Je Vous connais, ô mon Dieu, parce que, simplement, il Vous a plu de Vous faire connaître. Je Vous connais par ce qui est inconnaissable en Vous. Je Vous connais par Vos mystères inconnaissables qui sont la Sainte Trinité, l’Incarnation, la Rédemption. Voilà les preuves que Vous avez daigné m’envoyer.

O mon Dieu ! Pardonnez-moi ce grand mensonge où j’ai vécu, puisque je sentais bien en moi cette force intérieure qui me guidait dans la vie, et que je ne voulais pas Vous la reporter. Pardonnez-moi cette ingratitude où j’ai été de ne pas Vous restituer ce qui Vous appartenait en moi, et que cette voile que gonflait l’idéal n’ait point appareillé vers Vous. Pardonnez-moi cette lâcheté d’avoir cru à l’amour, sans avoir cru à Votre Amour, à la loi, sans avoir cru à Votre Loi, à la bonté, sans avoir cru à Votre Bonté. Pardonnez-moi cette félonie, d’avoir contemplé l’océan de la lumière et de ne m’y être pas aventuré, et d’avoir hésité au bord de l’éternité que Vous m’aviez donnée. Pardonnez-moi ce grand orgueil d’avoir voulu Vous étudier, avant que de Vous aimer, et d’avoir voulu Vous connaître, ce qui était, en quelque manière, cesser de Vous connaître.

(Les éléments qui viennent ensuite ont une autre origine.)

(** An operation for each call: it lasts from the index of the call to that of
    the return of its id. *)
Fixpoint operations_from events (k : nat) todo : list (Z * Operation V) :=
  match todo with
  | [] => []
  | c :: todo =>
      match Kind c, list_find (returns (Id c)) events with
      | CallEvent, Some (j, r) =>
          (Id c, mkOperation (ev_ClientId c) (Value c) (Z.of_nat k) (Value r) (Z.of_nat j))
          :: operations_from events (S k) todo
      | _, _ => operations_from events (S k) todo
      end
  end.

Definition operations_of events : list (Operation V) := (operations_from events 0 events).*2.

Lemma elem_of_operations_from events todo k i o :
  (i, o) ∈ operations_from events k todo ↔ ∃ d c j r, todo !! d = Some c ∧ Kind c = CallEvent ∧ i = Id c ∧
    list_find (returns (Id c)) events = Some (j, r) ∧
    o = mkOperation (ev_ClientId c) (Value c) (Z.of_nat (k + d)) (Value r) (Z.of_nat j).
Proof.
  revert k. induction todo as [|c todo IH]; intros k; cbn [operations_from].
  { split; [by intros ?%not_elem_of_nil|]. by intros (d & c & j & r & ? & _). }
  assert ((i, o) ∈ operations_from events (S k) todo ↔
    ∃ d c' j r, (c :: todo) !! S d = Some c' ∧ Kind c' = CallEvent ∧ i = Id c' ∧
    list_find (returns (Id c')) events = Some (j, r) ∧
    o = mkOperation (ev_ClientId c') (Value c') (Z.of_nat (k + S d)) (Value r) (Z.of_nat j)) as Htail.
  { rewrite IH. cbn [lookup list_lookup]. by setoid_rewrite Nat.add_succ_r. }
  destruct (Kind c) eqn:Hk; [destruct (list_find _ events) as [[j r]|] eqn:Hf|];
    rewrite ?elem_of_cons, Htail; split.
  - intros [[= -> ->]|(d & ?)]; [|by exists (S d)]. exists 0%nat, c, j, r. by rewrite Nat.add_0_r.
  - intros ([|d] & c' & j' & r' & Hd & ? & ? & Hf' & ->); [left|right; by exists d, c', j', r'].
    injection Hd as <-. rewrite Hf in Hf'. injection Hf' as <- <-. rewrite Nat.add_0_r. congruence.
  - intros (d & ?); by exists (S d).
  - intros ([|d] & c' & j' & r' & Hd & ? & ? & Hf' & ->); [|by exists d, c', j', r'].
    injection Hd as <-. congruence.
  - intros (d & ?); by exists (S d).
  - intros ([|d] & c' & j' & r' & Hd & ? & ? & Hf' & ->); [|by exists d, c', j', r'].
    injection Hd as <-. congruence.
Qed.

Lemma operations_from_ids events k todo :
  (operations_from events k todo).*1 `sublist_of` (Id <$> filter (λ e, Kind e = CallEvent) todo).
Proof.
  revert k. induction todo as [|c todo IH]; intros k; [done|]. cbn [operations_from]. rewrite filter_cons.
  destruct (Kind c) eqn:Hk; [rewrite decide_True by done|by rewrite decide_False by done].
  destruct (list_find _ _) as [[j r]|]; cbn; [by apply sublist_skip|by apply sublist_cons].
Qed.

Lemma call_ids_NoDup events :
  NoDup ((λ e, (Id e, Kind e)) <$> events) → NoDup (Id <$> filter (λ e, Kind e = CallEvent) events).
Proof.
  induction events as [|e events IH]; [constructor|]. rewrite fmap_cons, filter_cons.
  intros [He Hn]%NoDup_cons. case_decide as Hk; [|by apply IH]. constructor; [|by apply IH].
  intros (e' & Hid & [Hk' Hin]%list_elem_of_filter)%list_elem_of_fmap. apply He.
  rewrite Hid, Hk, <- Hk'. by apply (list_elem_of_fmap_2 (λ e, (Id e, Kind e))).
Qed.

Lemma operations_ids_NoDup events : matched events → NoDup (operations_from events 0 events).*1.
Proof.
  intros Hm. eapply sublist_NoDup; [|apply operations_from_ids]. by apply call_ids_NoDup, ev_once.
Qed.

Vespertina oratio ascendat ad te, Domine. Et descendat super nos misericordia tua (Office des vêpres du samedi, V. et R. de l’hymne : Jam sol recedit igneus).

CHAPITRE IX
OPÉRATIONS AUTOUR DE TICHITT

Je goûtai un véritable repos moral sur la route qui me menait à Tijikja. J’étais débarrassé des soucis d’un lourd commandement. Je n’avais avec moi que quelques compagnons fidèles — ceux qui ne devaient pas me quitter, jusqu’à mon retour en France. Nous passions de longues heures à causer, et ce délassement était d’un ton assez aristocratique pour qu’il pût être en même temps de quelque profit.

Les problèmes de la vie religieuse tourmentent les Maures. Sidia les abordait souvent, soit qu’il me vantât les beautés de sa foi, soit qu’il me questionnât sur mes propres croyances.

— Je sais, me dit-il un jour, qu’Issa est un grand prophète, mais que dites-vous, vous autres les Nazaréens, à son sujet ?

Je regardai Sidia. On sait qu’Issa est le nom de Jésus-Christ en arabe. Je n’hésitai pas une minute et je répondis à Sidia :

— Issa, mon ami, n’est pas un prophète, mais, en toute vérité, il est le fils de Dieu. Peut-être as-tu vu dans le livre qu’il est le fils de la Vierge Meryem, qui le conçut par la grâce de l’Esprit de Dieu. Or, quand il vint au monde, des bergers vinrent l’adorer, et des rois, du fond de l’Orient, apportèrent à ses pieds des cadeaux précieux ; car, en effet, il était plus grand que les rois. Et ce Roi des rois, pendant trente ans, resta caché, attendant l’heure de sa mission, et quand l’heure fut venue, il annonça la grande nouvelle que le règne de Dieu était proche et que tout ce qu’il y avait de mal sur la terre allait être délié. Mais il fallait de toute éternité que le sang de l’Homme-Dieu coulât, pour que cette promesse fût accomplie. Aussi Issa fut-il crucifié, non point victorieux, mais vaincu, non point glorieux, mais abaissé et bafoué, pour que les hommes fussent sauvés. Dès qu’il fut mort, Issa descendit aux Enfers où il délivra les âmes des justes et d’abord celles des prophètes qui l’avaient précédé et annoncé. Le troisième jour, il ressuscita d’entre les morts, et pendant quarante jours, il se montra à ses disciples dans son corps redevenu glorieux. Enfin il remonta au ciel où il est assis à la droite du Père, et d’où il reviendra juger les vivants et les morts, au jour de la Résurrection.